Variations on a Dream, Part 3: I'm now attempting to play voice messages on my brand new Droid Incredible smart phone. In the dream it successfully uses it's intelligence to feel power over me. Every touch of the screen is met with sounds of a galloping run up and down the keys of a piano. My smart phone is laughing at me.

The voicemail icon turns into a red eyeball, a feverish angry orb that won't give me access. And as I begin to shake the phone, the droid eye spins. Out of a pounding silence a message picks up part way through, ". . . it's Daddy . . . " The eyeball is spinning so fast I think the phone will surely explode. But instead the Incredible merely howls, a maniacal laughter that frightens me. I awaken in a panic and nearly push Josh out of bed.

Then this week at work, fully awake, I call into my cell for voicemail and I'm bumped into a vortex of saved messages I didn't know I had. Most were from Josh, loving sound bites I found especially sweet. And as the messages play out, a timeline starts to form.

Early May, when I was in L.A. for work, "Hope you're having fun with Rebecca and your sister."

Mid-May, when I was already in St. Louis the first time when Dad was just diagnosed with stage IV pancreatic cancer, "Hi beautiful. I miss you. I think you're wonderful."

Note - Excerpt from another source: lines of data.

Definition img_cell : Cell := cell_of (js "markdown") (qjs "<img src='cat.png'>").
Definition text_cell : Cell := cell_of (js "markdown") (js "<p>Hello</p>").
Definition blank_cell : Cell := cell_of (js "markdown") (js "   ").
Definition raw_cell : Cell := cell_of (js "raw") (qjs "<img src='dog.png'>").
Definition code_cell : Cell :=
  {| model := Some {| type := js "code"; source := js "print(1)" |};
     node := {| query_MarkdownOutput := None;
                query_OutputArea := Some (qjs "<img src='plot.png'>");
                node_innerHTML := qjs "<div class='jp-OutputArea'><img src='plot.png'></div>" |} |}.
Definition closed_cell : Cell := {| model := None; node := node text_cell |}.

Definition world_of (cells : list (option Cell)) : World :=
  {| notebook := cells; body := []; issuesContainer := [];
     next_node := 0%nat |}.

(** The body of the fenced scenario, as the service sends it. *)
Definition fenced_body : jsstring :=
  qjs "{'response':'```json\n{\'exampleCellContent\':\'alt text here\',\'explanation\':\'added alt\'}\n```'}".

(** A payload whose replacement is a number. *)
Definition number_body : jsstring :=
  qjs "{'response':'{\'exampleCellContent\':42}'}".

(** A payload that is no JSON text. *)
Definition prose_body : jsstring :=
  qjs "{'response':'Sure! Add an alt attribute.'}".

Definition img_issue : CellAccessibilityIssue :=
  {| cellIndex := 0%nat; cellType := js "markdown"; axeResults := [image_alt];
     contentRaw := qjs "<img src='cat.png'>" |}.

(** A widget for the first cell, its node in the panel, holding [s]. *)
Definition widget_holding (s : value) : CellIssueWidget :=
  on_suggestion (CellIssueWidget_new img_issue the_panel 0%nat) (s, JString []).

Definition panel_world (cells : list (option Cell)) : World :=
  {| notebook := cells; body := []; issuesContainer := [0%nat];
     next_node := 1%nat |}.

End Demo.

(* ===================================================================== *)
(** ** Observations on traces *)
(* ===================================================================== *)

Local Open Scope nat_scope.

(** The calls of the accessibility engine in a trace. *)
Fixpoint axe_calls (t : list Event) : list (Element * RunOptions) :=
  match t with
  | [] => []
  | AxeRun el o :: r => (el, o) :: axe_calls r
  | _ :: r => axe_calls r
  end.

(** The writes to cell sources in a trace. *)
Fixpoint source_writes (t : list Event) : list (nat * value) :=
  match t with
  | [] => []
  | SetSource i v :: r => (i, v) :: source_writes r
  | _ :: r => source_writes r
  end.

(** The warnings in a trace. *)
Fixpoint warnings (t : list Event) : list nat :=
  match t with
  | [] => []
  | WarnSkippingCell i :: r => i :: warnings r
  | _ :: r => warnings r
  end.

(** The events on DOM nodes of a trace: creation, attachment, removal. *)
Definition is_dom_event (e : Event) : bool :=
  match e with
  | CreateElement _ | AppendToBody _ | RemoveNode _ => true
  | _ => false
  end.

(** Every node of the containers was created before [next_node]. *)
Definition nodes_known (w : World) : Prop :=
  Forall (fun d => d < next_node w) (body w ++ issuesContainer w).

(** The two texts [getFixSuggestions] returns in place of a suggestion. *)
Definition error_placeholder : jsstring := js "Error analyzing accessibility issues".
Definition invalid_placeholder : jsstring := js "Invalid response format".

(** The failures of the backend for a prompt: the transport fails, the
    response has a non-success status, or the payload in the [response]
    field of the body is no JSON text. *)
Inductive BackendFailure (env : Env) (prompt : jsstring) : Prop :=
| NetworkFailure (e : exn) :
    fetch env (make_request prompt) = Throw e ->
    BackendFailure env prompt
| NonSuccessStatus (response : Response) :
    fetch env (make_request prompt) = Return response ->
    ok response = false ->
    BackendFailure env prompt
| UnparseablePayload (response : Response) (responseText : jsstring)
    (responseObj : value) (rawJSONString : jsstring) (e : exn) :
    fetch env (make_request prompt) = Return response ->
    ok response = true ->
    text response = Return responseText ->
    JSON_parse responseText = Return responseObj ->
    rawJSONString_of responseObj = Return rawJSONString ->
    JSON_parse rawJSONString = Throw e ->
    BackendFailure env prompt.
(** [DominatorAnalysis::computePostDominators] (lines 416-539) up to the
    vector [IPdoms]. *)
Definition fastIPdoms (fuel : nat) (f : SVFFunction)
    : option (list BBPtr * list Z) :=
  '(reachable, revPostOrder) ← exitOrder fuel f;
  let bbToIdx := buildIdx revPostOrder 0 ∅ in
  IPdoms ← solve revPostOrder reachable bbToIdx (succsOrExit f) 0 fuel;
  Some (revPostOrder, IPdoms).

(** [DominatorAnalysis::computePostDominators] (lines 416-539). *)
Definition computePostDominators (fuel : nat) (f : SVFFunction)
    (pdtBBsMap : DominatorMap) : option DominatorMap :=
  '(revPostOrder, IPdoms) ← fastIPdoms fuel f;
  publish revPostOrder keepPostDom IPdoms (length revPostOrder - 1) 1 pdtBBsMap.

(** [DominatorAnalysis::analyze] (lines 58-64). *)
Definition analyze (fuel : nat) (f : SVFFunction) (r : SVFLoopAndDomInfo)
    : option SVFLoopAndDomInfo :=
  dt ← computeDominators fuel f (getDomTreeMap r);
  pdt ← computePostDominators fuel f (getPostDomTreeMap r);
  Some {| getDomTreeMap := dt; getPostDomTreeMap := pdt |}.

(** *** The diagnostics

    [dumpDominatorMap] (lines 75-96) and [differentialTesting] (lines
    228-265). The text written to [cout] is a string; [ABORT_IFNOT] ends the
    run with its message, which is built only when the test fails. A
    [Map] and a [Set] are walked in the order [map_to_list] and [elements]
    give. Reading the name of the null block is undefined behaviour in the
    source and [None] here. *)

(** How a run that writes text ends: it returns, or it calls [abort()]
    after [ERR_MSG] has reported [msg]. *)
Inductive Run : Type :=
  | Returns (out : string)
  | Aborts (out : string) (msg : string).

Section Diagnostics.
(** [SVFBasicBlock::getName] and the name of the function analysed. *)
Variable getName : BB → string.
Variable funcName : string.

(** [endl]. *)
Definition endl : string := String (Ascii.ascii_of_nat 10) EmptyString.

(** Lines 86-92: the names of the blocks of a set, the null block being
    passed over. *)
Definition dumpChildren (bbSet : BBSet) : string :=
  foldr (λ (dominatedBB : BBPtr) (rest : string),
           match dominatedBB with
           | Some b => getName b +:+ " " +:+ rest
           | None => rest
           end)
        EmptyString (elements bbSet).

(** Lines 79-94: what one entry of the map prints. *)
Definition dumpEntry (entry : BBPtr * BBSet) : option string :=
  bb ← entry.1;
  Some (getName bb +:+ " dominates:" +:+ endl
        +:+ "{ " +:+ dumpChildren entry.2 +:+ "}" +:+ endl).

Fixpoint dumpEntries (l : list (BBPtr * BBSet)) : option string :=
  match l with
  | [] => Some EmptyString
  | entry :: l' =>
      s ← dumpEntry entry; rest ← dumpEntries l'; Some (s +:+ rest)
  end.

(** [DominatorAnalysis::dumpDominatorMap] (lines 75-96). *)
Definition dumpDominatorMap (domMap : DominatorMap) : option string :=
  dumpEntries (map_to_list domMap).

(** Lines 252-264, one entry [(dom, children)] of [llvmMap]: [Some None]
    when both tests pass, [Some (Some msg)] when one aborts. *)
Definition checkEntry (svfMap : DominatorMap) (entry : BBPtr * BBSet)
    : option (option string) :=
  match svfMap !! entry.1 with
  | None =>
      dom ← entry.1;
      Some (Some (getName dom +:+ " not found in svfMap"))
  | Some s =>
      if decide (s = entry.2) then Some None
      else
        dom ← entry.1;
        Some (Some (getName dom +:+ "'s children are different"))
  end.

Fixpoint checkEntries (svfMap : DominatorMap) (l : list (BBPtr * BBSet))
    : option (option string) :=
  match l with
  | [] => Some None
  | entry :: l' =>
      r ← checkEntry svfMap entry;
      match r with
      | Some msg => Some (Some msg)
      | None => checkEntries svfMap l'
      end
  end.

Definition sep : string := "===================================".

(** [DominatorAnalysis::differentialTesting] (lines 228-265). *)
Definition differentialTesting (llvmMap svfMap : DominatorMap)
    : option Run :=
  svfText ← dumpDominatorMap svfMap;
  llvmText ← dumpDominatorMap llvmMap;
  let out :=
    endl +:+ "Function: " +:+ funcName +:+ endl
    +:+ "SVFMap:" +:+ sep +:+ endl +:+ svfText
    +:+ "LLVMMap:" +:+ sep +:+ endl +:+ llvmText
    +:+ sep +:+ endl in
  if decide (size llvmMap = size svfMap) then
    r ← checkEntries svfMap (map_to_list llvmMap);
    match r with
    | None => Some (Returns out)
    | Some msg => Some (Aborts out msg)
    end
  else Some (Aborts out "different size").
End Diagnostics.

(** *** Vocabulary of the specification *)

(** What the analysis expects of the graph it is given: the entry block
    belongs to the function, the successor and predecessor lists stay
    inside the function, and they describe the same edges. *)
Definition wfCFG (f : SVFFunction) : bool :=
  bool_decide (getEntryBlock f ∈ getBasicBlockList f)
  && forallb (λ b,
       forallb (λ s, bool_decide (s ∈ getBasicBlockList f)
                     && bool_decide (b ∈ getPredecessors f s))
         (getSuccessors f b)
       && forallb (λ p, bool_decide (p ∈ getBasicBlockList f)
                        && bool_decide (b ∈ getSuccessors f p))
            (getPredecessors f b))
     (getBasicBlockList f).

(** An edge of the control-flow graph. *)
Definition cfgEdge (f : SVFFunction) (a b : BB) : Prop :=
  b ∈ getSuccessors f a.

(** [walk f b W]: [W] lists, last block first, the blocks of a path of the
    graph from the entry block to [b]. *)
Inductive walk (f : SVFFunction) : BB → list BB → Prop :=
  | walk_entry : walk f (getEntryBlock f) [getEntryBlock f]
  | walk_step a b W : walk f a W → cfgEdge f a b → walk f b (b :: W).

(** [d] dominates [b]: every path from the entry block to [b] meets [d]. *)
Definition dominates (f : SVFFunction) (d b : BB) : Prop :=
  ∀ W, walk f b W → d ∈ W.
(** * pyintelowl: the command-line client [intel_owl_client.py]

    A shallow embedding of the client script and the properties of its
    control flow: CLI validation, input preparation (fingerprint),
    availability check, submission, polling loop and result presentation.

    Conventions of the embedding.
    - Python values that travel through the API envelopes (JSON) are the
      inductive [pyval]; a JSON number is an integer here.
    - A Python [str] is a Rocq [string] read as a sequence of code points
      up to U+00FF; [str.lower] and [str.encode("utf-8")] are modelled
      exactly on that range.
    - The remote service, the file system and the observable classifier are
      the fields of a [World]; each of their calls returns or raises as the
      world says. The script is a function of the world and of the parsed
      arguments that returns the trace of its effects and the way the
      process ends. *)

From Stdlib Require Import ZArith List String Ascii Bool Lia Arith.
From Stdlib Require Import Strings.Byte.
Import ListNotations.
Local Open Scope string_scope.
Local Open Scope list_scope.
Local Open Scope Z_scope.
Set Warnings "-register-all".

(* ===================================================================== *)
(** ** Python values *)
(* ===================================================================== *)

Module Py.

(** The values found in a decoded JSON document. A dict keeps its items
    in order; [dict_get] returns the first item stored under a key. *)
Inductive pyval : Type :=
| PNone
| PBool (b : bool)
| PInt (z : Z)
| PStr (s : string)
| PList (l : list pyval)
| PDict (d : list (string * pyval)).

Definition dict := list (string * pyval).

(** Truth value testing: [None], [False], zero and every empty container
    are false. *)
Definition truthy (v : pyval) : bool :=
  match v with
  | PNone => false
  | PBool b => b
  | PInt z => negb (z =? 0)
  | PStr s => negb (String.eqb s "")
  | PList l => match l with [] => false | _ :: _ => true end
  | PDict d => match d with [] => false | _ :: _ => true end
  end.

(** [v == "s"] for a string literal [s]: only a [str] compares equal. *)
Definition eq_str (v : pyval) (s : string) : bool :=
  match v with
  | PStr t => String.eqb t s
  | _ => false
  end.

Late May, when I had come home to the city, and had no idea I'd be flying right back, hoping I'd arrive in time to say goodbye. The message plays, it's from my sister, but she's pretending to be Mom. "Hi Dollface, glad to hear you got in safe. We're just knee deep into a war film on TCM; made an Ensure shake; miss you baby. Here's Dad."

(Am I dreaming? No, I'm not dreaming. Am I in St. Louis? No, I'm back in NYC, it's after the funeral.) Then, "Hi my Dearie, it's Daddy . . . " It's the lost message, his voice is addressing me, something I thought I'd never hear again. But then I hear Mom in the background with a lilt in her voice, this time it's really her. "Rod, just leave a message, it's only a recorder. A recording, Rod."

"Oh," he says into the phone, and then, BELCH! (One only to rival my Mother's.)

And that was it, except for the unbridled laughter from my sister in the background, a gut cackle I haven't heard from her since. Then it's my sister as Mom again, over-annunciating to the tee, "My Gaaaawwwd, that was sooo Dad. Okay, bye Dear." And now it's my Mom's turn to hoot in the background. "Byyyyyye." Click.

I heard from my deceased father this week. On the two month anniversary of his passing, he left me a voice message on my new Droid Incredible smart-phone. The message was a belch. A belch from beyond . . . And I will cherish it always because it was addressed to me.


Michelle Fadem is an editor and playwright in New York.